BIOE 393: Bioengineering Departmental Research Colloquium

Required Bioengineering department colloquium for first year Ph.D. and M.S. students. Topics include applications of engineering to biology, medicine, biotechnology, and medical technology, including biodesign and devices, molecular and cellular engineering, regenerative medicine and tissue engineering, biomedical imaging, and biomedical computation.
Terms: Aut | Units: 1 | Repeatable for credit

BIOMEDIN 215: Data Science for Medicine

The widespread adoption of electronic health records (EHRs) has created a new source of big data namely, the record of routine clinical practice as a by-product of care. This graduate class will teach you how to use EHRs and other patient data to discover new clinical knowledge and improve healthcare.
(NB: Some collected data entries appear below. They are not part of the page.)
(** The Matrix client: each method is given by what it answers. For a
    method that returns a promise the answer is how the promise settles. *)
Record MatrixClient := {
  credentials : value;
  client_startClient : completion unit;
  getRoomIdForAlias : string → completion RoomIdResponse;
  getRooms : list Room;
  client_joinRoom : string → completion value;
  client_invite : string → string → completion value;
  loginWithPassword : string → string → completion LoginResponse;
  mxcUrlToHttp : string → value;
}.

(** The injected [sdk], [readline] and [fs]. The object keeps them in
    [this.sdk], [this.readline] and [this.fs] from its construction on; what
    they answer can change from one call of a method to the next, so the
    model hands their answers to each method that uses them. *)
Record Env := {
  createClient : value → completion MatrixClient;
  question : string → bool → completion string;
  writeFile : string → string → completion unit;
}.

(** ** The object *)

Record Puppet := {
  config : gmap string value;
  pathToConfig : string;
  client : option MatrixClient;
  matrixRoomMembers : gmap string (list string);
}.

Definition constructor (pathToConfig : string) (client : option MatrixClient)
    (config : gmap string value) : Puppet :=
  {| config := config;
     pathToConfig := pathToConfig;
     client := client;
     matrixRoomMembers := ∅ |}.

(** ** Effects *)

Inductive level := LDebug | LInfo | LWarn | LError.

Inductive effect : Type :=
  | Log (l : level) (args : list value)
  | Question (query : string) (hideEchoBack : bool)
  | CreateClient (opts : value)
  | StartClient
  | On (eventName : string)
  | GetRoomIdForAlias (roomAlias : string)
  | GetRooms
  | JoinRoom (roomId : string)
  | Invite (roomId user : string)
  | LoginWithPassword (user password : string)
  | MxcUrlToHttp (url : string)
  | WriteFile (path data : string)
  | Settled (v : completion value).

(** ** The monad of methods: state of [this], trace, completion *)

Definition M (A : Type) : Type := Puppet → list effect * Puppet * completion A.

Definition ret {A} (a : A) : M A := λ p, ([], p, Normal a).

Definition throw {A} (e : value) : M A := λ p, ([], p, Throw e).

Definition bind {A B} (m : M A) (k : A → M B) : M B :=
  λ p,
    match m p with
    | (t, p', Normal a) =>
        match k a p' with
        | (t', p'', c) => (t ++ t', p'', c)
        end
    | (t, p', Throw e) => (t, p', Throw e)
    end.

(** [try { m } catch (err) { handler err }] *)
Definition try_catch {A} (m : M A) (handler : value → M A) : M A :=
  λ p,
    match m p with
    | (t, p', Normal a) => (t, p', Normal a)
    | (t, p', Throw e) =>
        match handler e p' with
        | (t', p'', c) => (t ++ t', p'', c)
        end
    end.

Definition lift {A} (c : completion A) : M A := λ p, ([], p, c).

Definition perform (e : effect) : M unit := λ p, ([e], p, Normal tt).

(** A call to a collaborator: the call is recorded, its answer continues. *)
Definition call {A} (e : effect) (answer : completion A) : M A :=
  λ p, ([e], p, answer).

(** A call of the logger: it returns [undefined] and does not throw. *)
Definition log (l : level) (args : list value) : M unit := perform (Log l args).

Definition this_config : M (gmap string value) := λ p, ([], p, Normal (config p)).

Definition this_pathToConfig : M string := λ p, ([], p, Normal (pathToConfig p)).

(** [this.client.name]: a [TypeError] while [this.client] is undefined. *)
Definition this_client (name : string) : M MatrixClient :=
  λ p,
    match client p with
    | Some mc => ([], p, Normal mc)
    | None => ([], p, Throw (cannot_read name "undefined"))
    end.

Definition set_client (mc : MatrixClient) : M unit :=
  λ p,
    ([], {| config := config p;
            pathToConfig := pathToConfig p;
            client := Some mc;
            matrixRoomMembers := matrixRoomMembers p |}, Normal tt).

Definition set_matrixRoomMembers (members : gmap string (list string)) : M unit :=
  λ p,
    ([], {| config := config p;
            pathToConfig := pathToConfig p;
            client := client p;
            matrixRoomMembers := members |}, Normal tt).

#[local] Instance M_ret : MRet M := @ret.
#[local] Instance M_bind : MBind M := λ A B k m, bind m k.

(** ** Room identifiers and room state *)

(** A Matrix room identifier is an opaque string behind the [!] sigil.  The
    listener receives the identifier the client holds for the room. *)
Record RoomId := { opaque_id : string }.

Definition room_id_string (r : RoomId) : string := String "!"%char (opaque_id r).

(** [state.members], an object from user identifier to room member: its own
    properties in the order [Object.keys] lists them, each key once. *)
Record MembersObject := {
  member_entries : list (string * value);
  member_keys_unique : NoDup (member_entries.*1);
}.

Definition Object_keys (o : MembersObject) : list string := (member_entries o).*1.

Record RoomState := {
  roomId : RoomId;
  members : MembersObject;
}.

(** ** Methods *)

(** The listener of ['RoomState.members'] registered by [startClient]. *)
Definition onRoomStateMembers (state : RoomState) : M unit :=
  λ p,
    ([], {| config := config p;
            pathToConfig := pathToConfig p;
            client := client p;
            matrixRoomMembers :=
              <[room_id_string (roomId state) := Object_keys (members state)]>
                (matrixRoomMembers p) |}, Normal tt).

(** The body of [startClient] up to the [return] of the new promise: the
    executor of the promise has run when this completes normally. *)
Definition startClient (env : Env) : M unit :=
  cfg ← this_config;
  baseUrl ← lift (get_prop (default VUndefined (cfg !! "bridge")) "homeserverUrl");
  userId ← lift (get_prop (default VUndefined (cfg !! "puppet")) "id");
  accessToken ← lift (get_prop (default VUndefined (cfg !! "puppet")) "token");
  let opts :=
    VObj (<["baseUrl" := baseUrl]>
            (<["userId" := userId]> (<["accessToken" := accessToken]> ∅))) in
  mc ← call (CreateClient opts) (createClient env opts);
  set_client mc;;
  mc' ← this_client "startClient";
  call StartClient (client_startClient mc');;
  set_matrixRoomMembers ∅;;
  perform (On "RoomState.members");;
  perform (On "sync");;
  mret tt.

(** The names every plain object inherits from [Object.prototype]. *)
Definition Object_prototype_names : list string :=
  [ "constructor"; "__defineGetter__"; "__defineSetter__"; "hasOwnProperty";
    "__lookupGetter__"; "__lookupSetter__"; "isPrototypeOf";
    "propertyIsEnumerable"; "toString"; "valueOf"; "__proto__";
    "toLocaleString" ].

(** What [getMatrixRoomMembers] hands back: an array of user identifiers, or,
    for a name found on the prototype, the inherited member. *)
Inductive members_result :=
  | MemberList (users : list string)
  | InheritedMember (name : string).

(** [this.matrixRoomMembers[roomId] || []]: an own property holds an array,
    and an array is truthy even when empty; an inherited member is a
    function or an object, truthy as well; [undefined] gives way to []. *)
Definition getMatrixRoomMembers (roomId : string) (p : Puppet) : members_result :=
  match matrixRoomMembers p !! roomId with
  | Some users => MemberList users
  | None =>
      if bool_decide (roomId ∈ Object_prototype_names)
      then InheritedMember roomId
      else MemberList []
  end.

Definition getUserId : M value :=
  mc ← this_client "credentials";
  lift (get_prop (credentials mc) "userId").

Definition getClient : M (option MatrixClient) := λ p, ([], p, Normal (client p)).

Definition getRoom (roomAlias : string) : M value :=
  try_catch
    (mc ← this_client "getRoomIdForAlias";
     response ← call (GetRoomIdForAlias roomAlias) (getRoomIdForAlias mc roomAlias);
     let roomId := room_id response in
     log LDebug [VStr "found matrix room via alias. room_id:"; roomId];;
     mret roomId)
    (λ err,
       log LDebug
         [VStr "the room doesn't exist. we need to create it for the first time"];;
       mret VUndefined).

Definition getRoomAliases (matrixRoomId : string) : M (option (list string)) :=
  mc ← this_client "getRooms";
  perform GetRooms;;
  let room :=
    List.find (λ r, bool_decide (room_roomId r = matrixRoomId)) (getRooms mc) in
  mret (room_getAliases <$> room).

Definition no_known_servers_warning : string :=
  "we cannot use this room anymore because you cannot currently rejoin an empty room (synapse limitation? riot throws this error too). we need to de-alias it now so a new room gets created that we can actually use.".

Definition joinRoom (matrixRoomId : string) : M value :=
  try_catch
    (mc ← this_client "joinRoom";
     call (JoinRoom matrixRoomId) (client_joinRoom mc matrixRoomId);;
     mret VUndefined)
    (λ err,
       message ← lift (get_prop err "message");
       if strict_equals_string message "No known servers"
       then log LWarn [VStr no_known_servers_warning];; mret (VBool true)
       else
         log LWarn [VStr "ignoring error from puppet join room: "; message];;
         mret VUndefined).

(** *** Promises *)

Inductive promise_state :=
  | Pending
  | Fulfilled (v : value)
  | Rejected (e : value).

(** The resolving functions of a promise: the first call settles it, any
    later call is ignored. A settlement is recorded in the trace. *)
Definition promise_resolve (v : value) (pr : promise_state)
    : list effect * promise_state :=
  match pr with
  | Pending => ([Settled (Normal v)], Fulfilled v)
  | Fulfilled _ | Rejected _ => ([], pr)
  end.

Definition promise_reject (e : value) (pr : promise_state)
    : list effect * promise_state :=
  match pr with
  | Pending => ([Settled (Throw e)], Rejected e)
  | Fulfilled _ | Rejected _ => ([], pr)
  end.

(** [Promise.all]: one slot per element, filled when the element fulfils. *)
Record PromiseAll := {
  all_values : list (option value);
  all_promise : promise_state;
}.

Fixpoint collect (slots : list (option value)) : option (list value) :=
  match slots with
  | [] => Some []
  | None :: _ => None
  | Some v :: rest =>
      match collect rest with
      | Some vs => Some (v :: vs)
      | None => None
      end
  end.

Definition Promise_all (n : nat) : PromiseAll :=
  {| all_values := replicate n None;
     all_promise :=
       match n with
       | O => Fulfilled (VArr [])
       | S _ => Pending
       end |}.

(** Element [i] fulfils with [v]. *)
Definition all_resolve_element (i : nat) (v : value) (st : PromiseAll)
    : list effect * PromiseAll :=
  match all_values st !! i with
  | Some None =>
      let slots := <[i := Some v]> (all_values st) in
      match collect slots with
      | Some vs =>
          match promise_resolve (VArr vs) (all_promise st) with
          | (t, pr) => (t, {| all_values := slots; all_promise := pr |})
          end
      | None => ([], {| all_values := slots; all_promise := all_promise st |})
      end
  | _ => ([], st)
  end.

(** An element rejects with [e]. *)
Definition all_reject (e : value) (st : PromiseAll) : list effect * PromiseAll :=
  match promise_reject e (all_promise st) with
  | (t, pr) => (t, {| all_values := all_values st; all_promise := pr |})
  end.

(** *** invite *)

(** One element handed to [Promise.all]: the promise of
    [this.client.invite(matrixRoomId, user)] chained with the logging
    callback; [invite_outcome] is how the client's promise settles. *)
Record InvitePromise := {
  invite_user : string;
  invite_outcome : completion value;
}.

Inductive invite_return :=
  | ReturnUndefined
  | ReturnPromiseAll (elements : list InvitePromise).

Fixpoint invite_each (matrixRoomId : string) (users : list string)
    : M (list InvitePromise) :=
  match users with
  | [] => mret []
  | user :: rest =>
      mc ← this_client "invite";
      perform (Invite matrixRoomId user);;
      elements ← invite_each matrixRoomId rest;
      mret ({| invite_user := user;
               invite_outcome := client_invite mc matrixRoomId user |} :: elements)
  end.

(** [invitedUsers] is [None] for [undefined]. *)
Definition invite (matrixRoomId : string) (invitedUsers : option (list string))
    : M invite_return :=
  match invitedUsers with
  | None =>
      log LDebug
        [VStr "All members in skype skypeRoom are already joined to Matrix room: ";
         VStr matrixRoomId];;
      mret ReturnUndefined
  | Some users =>
      log LInfo [VStr "Users to invite"; VArr (VStr <$> users)];;
      elements ← invite_each matrixRoomId users;
      mret (ReturnPromiseAll elements)
  end.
Upon completing this course, you should be able to: differentiate between and give examples of categories of research questions and the study designs used to address them, describe common healthcare data sources and their relative advantages and limitations, extract and transform various kinds of clinical data to create analysis-ready datasets, design and execute an analysis of a clinical dataset based on your familiarity with the workings, applicability, and limitations of common statistical methods, evaluate and criticize published research using your knowledge of 1-4 to generate new research ideas and separate hype from reality. Prerequisites: CS 106A or equivalent, STATS 60 or equivalent. Recommended: STATS 216, CS 145, STATS 305
Terms: Aut | Units: 3

CEE 63: Weather and Storms (CEE 263C)

Daily and severe weather and global climate. Topics: structure and composition of the atmosphere, fog and cloud formation, rainfall, local winds, wind energy, global circulation, jet streams, high and low pressure systems, inversions, el Niño, la Niña, atmosphere/ocean interactions, fronts, cyclones, thunderstorms, lightning, tornadoes, hurricanes, pollutant transport, global climate and atmospheric optics.